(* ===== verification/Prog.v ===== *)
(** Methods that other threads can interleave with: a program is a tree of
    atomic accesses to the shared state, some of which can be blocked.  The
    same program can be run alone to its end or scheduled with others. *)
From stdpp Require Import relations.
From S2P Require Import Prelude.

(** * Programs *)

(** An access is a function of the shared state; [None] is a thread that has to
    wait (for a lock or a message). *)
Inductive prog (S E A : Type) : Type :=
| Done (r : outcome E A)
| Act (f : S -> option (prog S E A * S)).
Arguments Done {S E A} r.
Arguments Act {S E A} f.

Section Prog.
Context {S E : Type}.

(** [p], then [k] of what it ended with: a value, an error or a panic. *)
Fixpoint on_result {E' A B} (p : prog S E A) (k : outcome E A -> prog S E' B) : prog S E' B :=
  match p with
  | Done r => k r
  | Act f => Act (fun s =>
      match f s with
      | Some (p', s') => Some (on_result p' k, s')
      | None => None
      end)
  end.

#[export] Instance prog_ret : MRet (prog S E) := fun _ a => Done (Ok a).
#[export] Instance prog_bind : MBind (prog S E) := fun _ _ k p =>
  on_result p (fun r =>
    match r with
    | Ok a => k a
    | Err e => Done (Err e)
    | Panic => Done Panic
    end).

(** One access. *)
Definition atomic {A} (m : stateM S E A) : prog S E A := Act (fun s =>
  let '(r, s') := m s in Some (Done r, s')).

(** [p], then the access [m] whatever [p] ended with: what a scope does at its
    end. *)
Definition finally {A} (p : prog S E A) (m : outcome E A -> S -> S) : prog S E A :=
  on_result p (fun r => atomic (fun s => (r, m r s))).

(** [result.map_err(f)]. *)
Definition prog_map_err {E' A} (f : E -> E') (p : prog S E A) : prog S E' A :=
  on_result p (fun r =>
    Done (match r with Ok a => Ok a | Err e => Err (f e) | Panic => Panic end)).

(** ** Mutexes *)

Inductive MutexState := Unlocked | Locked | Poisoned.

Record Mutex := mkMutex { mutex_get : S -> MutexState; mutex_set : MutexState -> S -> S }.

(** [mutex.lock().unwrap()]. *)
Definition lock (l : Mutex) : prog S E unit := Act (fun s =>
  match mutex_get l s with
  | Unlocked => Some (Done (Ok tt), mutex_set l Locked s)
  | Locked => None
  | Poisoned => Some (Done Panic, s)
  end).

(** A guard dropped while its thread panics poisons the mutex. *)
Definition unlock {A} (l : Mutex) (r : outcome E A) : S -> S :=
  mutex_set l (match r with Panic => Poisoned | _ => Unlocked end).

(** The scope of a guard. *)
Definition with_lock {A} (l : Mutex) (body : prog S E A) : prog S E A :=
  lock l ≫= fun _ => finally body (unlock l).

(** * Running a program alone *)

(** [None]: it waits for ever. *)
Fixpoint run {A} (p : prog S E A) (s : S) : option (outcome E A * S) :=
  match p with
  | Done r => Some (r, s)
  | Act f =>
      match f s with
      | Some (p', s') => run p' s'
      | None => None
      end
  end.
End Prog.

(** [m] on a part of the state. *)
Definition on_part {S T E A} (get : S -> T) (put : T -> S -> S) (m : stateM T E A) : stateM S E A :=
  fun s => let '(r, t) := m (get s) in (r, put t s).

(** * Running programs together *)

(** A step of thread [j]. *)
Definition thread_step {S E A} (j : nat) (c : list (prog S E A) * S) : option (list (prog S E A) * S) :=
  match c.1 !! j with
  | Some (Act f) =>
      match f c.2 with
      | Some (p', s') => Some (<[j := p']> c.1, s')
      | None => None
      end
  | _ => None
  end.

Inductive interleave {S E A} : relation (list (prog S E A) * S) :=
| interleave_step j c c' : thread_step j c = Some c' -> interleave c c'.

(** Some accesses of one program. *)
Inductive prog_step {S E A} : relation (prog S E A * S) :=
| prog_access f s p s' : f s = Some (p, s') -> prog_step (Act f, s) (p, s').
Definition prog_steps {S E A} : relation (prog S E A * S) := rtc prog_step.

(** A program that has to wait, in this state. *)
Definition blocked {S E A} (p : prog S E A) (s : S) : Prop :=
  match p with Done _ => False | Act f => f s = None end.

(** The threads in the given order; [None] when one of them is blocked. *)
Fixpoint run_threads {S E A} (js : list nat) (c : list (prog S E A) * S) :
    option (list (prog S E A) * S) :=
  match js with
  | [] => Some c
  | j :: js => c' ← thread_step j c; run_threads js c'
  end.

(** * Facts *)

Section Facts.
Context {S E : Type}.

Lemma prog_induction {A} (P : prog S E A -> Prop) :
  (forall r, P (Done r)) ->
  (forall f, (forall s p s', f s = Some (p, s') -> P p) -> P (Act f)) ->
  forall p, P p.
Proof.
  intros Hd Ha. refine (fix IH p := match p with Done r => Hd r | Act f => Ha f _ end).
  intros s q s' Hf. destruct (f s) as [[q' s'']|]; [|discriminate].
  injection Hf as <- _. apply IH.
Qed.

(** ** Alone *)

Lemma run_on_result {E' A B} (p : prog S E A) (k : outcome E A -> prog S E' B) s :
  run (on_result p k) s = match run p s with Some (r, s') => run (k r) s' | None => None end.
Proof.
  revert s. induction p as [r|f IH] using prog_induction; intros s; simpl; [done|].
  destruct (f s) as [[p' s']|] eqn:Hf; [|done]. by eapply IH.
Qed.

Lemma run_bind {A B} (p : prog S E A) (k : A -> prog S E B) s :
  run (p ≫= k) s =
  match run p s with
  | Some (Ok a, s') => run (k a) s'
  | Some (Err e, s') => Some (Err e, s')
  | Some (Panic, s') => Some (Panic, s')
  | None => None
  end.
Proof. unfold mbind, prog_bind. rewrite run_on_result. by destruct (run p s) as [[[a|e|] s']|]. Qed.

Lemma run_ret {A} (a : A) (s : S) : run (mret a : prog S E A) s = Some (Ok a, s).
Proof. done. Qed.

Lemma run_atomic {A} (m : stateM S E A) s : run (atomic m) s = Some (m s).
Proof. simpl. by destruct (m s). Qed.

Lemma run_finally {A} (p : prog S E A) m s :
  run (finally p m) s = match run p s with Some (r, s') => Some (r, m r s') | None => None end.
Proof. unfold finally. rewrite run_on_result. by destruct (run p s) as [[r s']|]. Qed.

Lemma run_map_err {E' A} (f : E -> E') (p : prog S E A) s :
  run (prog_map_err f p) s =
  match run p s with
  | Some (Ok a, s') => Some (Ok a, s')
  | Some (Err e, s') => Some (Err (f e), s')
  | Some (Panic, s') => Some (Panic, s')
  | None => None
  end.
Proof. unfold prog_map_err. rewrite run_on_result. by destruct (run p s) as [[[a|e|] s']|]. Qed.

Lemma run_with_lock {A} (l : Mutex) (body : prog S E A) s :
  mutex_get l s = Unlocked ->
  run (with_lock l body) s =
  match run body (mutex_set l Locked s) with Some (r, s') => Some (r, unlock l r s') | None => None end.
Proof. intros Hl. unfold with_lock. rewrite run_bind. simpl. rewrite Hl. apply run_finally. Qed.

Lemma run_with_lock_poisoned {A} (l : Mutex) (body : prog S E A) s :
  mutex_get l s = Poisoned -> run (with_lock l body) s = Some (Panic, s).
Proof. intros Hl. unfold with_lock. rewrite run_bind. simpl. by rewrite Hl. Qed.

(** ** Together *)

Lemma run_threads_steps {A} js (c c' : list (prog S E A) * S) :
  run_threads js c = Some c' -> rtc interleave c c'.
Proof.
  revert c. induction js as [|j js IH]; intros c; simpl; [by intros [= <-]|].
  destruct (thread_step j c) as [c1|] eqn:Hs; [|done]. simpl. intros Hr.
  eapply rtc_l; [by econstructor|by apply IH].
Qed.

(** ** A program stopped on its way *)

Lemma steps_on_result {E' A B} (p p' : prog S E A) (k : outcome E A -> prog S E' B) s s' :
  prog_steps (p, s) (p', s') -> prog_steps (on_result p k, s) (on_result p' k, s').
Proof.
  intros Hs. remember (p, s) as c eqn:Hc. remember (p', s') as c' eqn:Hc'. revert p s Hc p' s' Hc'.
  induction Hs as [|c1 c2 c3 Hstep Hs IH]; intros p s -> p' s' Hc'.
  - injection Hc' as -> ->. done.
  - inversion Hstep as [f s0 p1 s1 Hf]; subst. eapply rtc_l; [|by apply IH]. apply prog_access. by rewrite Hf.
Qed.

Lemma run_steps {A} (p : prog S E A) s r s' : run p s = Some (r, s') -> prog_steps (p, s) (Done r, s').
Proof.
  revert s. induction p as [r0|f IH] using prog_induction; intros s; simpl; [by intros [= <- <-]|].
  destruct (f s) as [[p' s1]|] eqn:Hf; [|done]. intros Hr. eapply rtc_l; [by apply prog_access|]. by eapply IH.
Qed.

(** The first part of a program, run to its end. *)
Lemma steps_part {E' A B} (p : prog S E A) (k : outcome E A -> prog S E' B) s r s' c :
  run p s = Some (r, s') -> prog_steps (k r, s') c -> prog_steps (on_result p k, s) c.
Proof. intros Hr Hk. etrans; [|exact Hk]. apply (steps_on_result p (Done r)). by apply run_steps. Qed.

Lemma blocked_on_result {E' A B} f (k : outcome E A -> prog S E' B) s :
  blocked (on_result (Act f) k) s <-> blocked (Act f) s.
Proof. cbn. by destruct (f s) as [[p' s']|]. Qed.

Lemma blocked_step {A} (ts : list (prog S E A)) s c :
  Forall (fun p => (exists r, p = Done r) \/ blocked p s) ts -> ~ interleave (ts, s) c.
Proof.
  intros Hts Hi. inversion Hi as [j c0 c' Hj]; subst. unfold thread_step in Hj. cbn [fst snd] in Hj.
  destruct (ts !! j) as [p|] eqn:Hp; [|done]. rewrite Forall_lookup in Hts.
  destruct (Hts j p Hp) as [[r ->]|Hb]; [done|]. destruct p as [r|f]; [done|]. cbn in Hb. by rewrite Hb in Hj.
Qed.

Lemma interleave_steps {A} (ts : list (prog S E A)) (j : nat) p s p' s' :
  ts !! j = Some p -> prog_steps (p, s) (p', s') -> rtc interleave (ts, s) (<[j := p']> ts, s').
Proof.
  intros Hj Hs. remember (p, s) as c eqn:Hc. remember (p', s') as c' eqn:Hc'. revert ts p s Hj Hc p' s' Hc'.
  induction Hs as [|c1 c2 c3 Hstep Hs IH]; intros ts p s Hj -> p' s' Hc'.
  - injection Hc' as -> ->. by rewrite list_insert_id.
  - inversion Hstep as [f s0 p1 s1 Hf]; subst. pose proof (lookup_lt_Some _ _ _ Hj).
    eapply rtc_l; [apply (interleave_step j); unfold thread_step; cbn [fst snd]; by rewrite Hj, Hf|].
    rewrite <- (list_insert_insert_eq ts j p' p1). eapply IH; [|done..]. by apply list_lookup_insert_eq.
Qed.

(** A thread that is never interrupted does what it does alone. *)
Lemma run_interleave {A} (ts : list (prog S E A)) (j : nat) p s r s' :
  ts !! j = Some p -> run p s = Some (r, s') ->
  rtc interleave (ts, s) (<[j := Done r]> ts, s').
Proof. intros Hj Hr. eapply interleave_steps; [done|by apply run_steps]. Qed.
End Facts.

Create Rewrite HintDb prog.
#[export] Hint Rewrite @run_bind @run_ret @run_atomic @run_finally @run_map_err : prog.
● ● ● ● ●
§ Exercise: Only the lines above from the one with "relation (list (prog" through the one with "(** The threads" should be duplicated, character for character.

§ Answer for the task:
Inductive interleave {S E A} : relation (list (prog S E A) * S) :=
| interleave_step j c c' : thread_step j c = Some c' -> interleave c c'.

(** Some accesses of one program. *)
Inductive prog_step {S E A} : relation (prog S E A * S) :=
| prog_access f s p s' : f s = Some (p, s') -> prog_step (Act f, s) (p, s').
Definition prog_steps {S E A} : relation (prog S E A * S) := rtc prog_step.

(** A program that has to wait, in this state. *)
Definition blocked {S E A} (p : prog S E A) (s : S) : Prop :=
  match p with Done _ => False | Act f => f s = None end.

(** The threads in the given order; [None] when one of them is blocked. *)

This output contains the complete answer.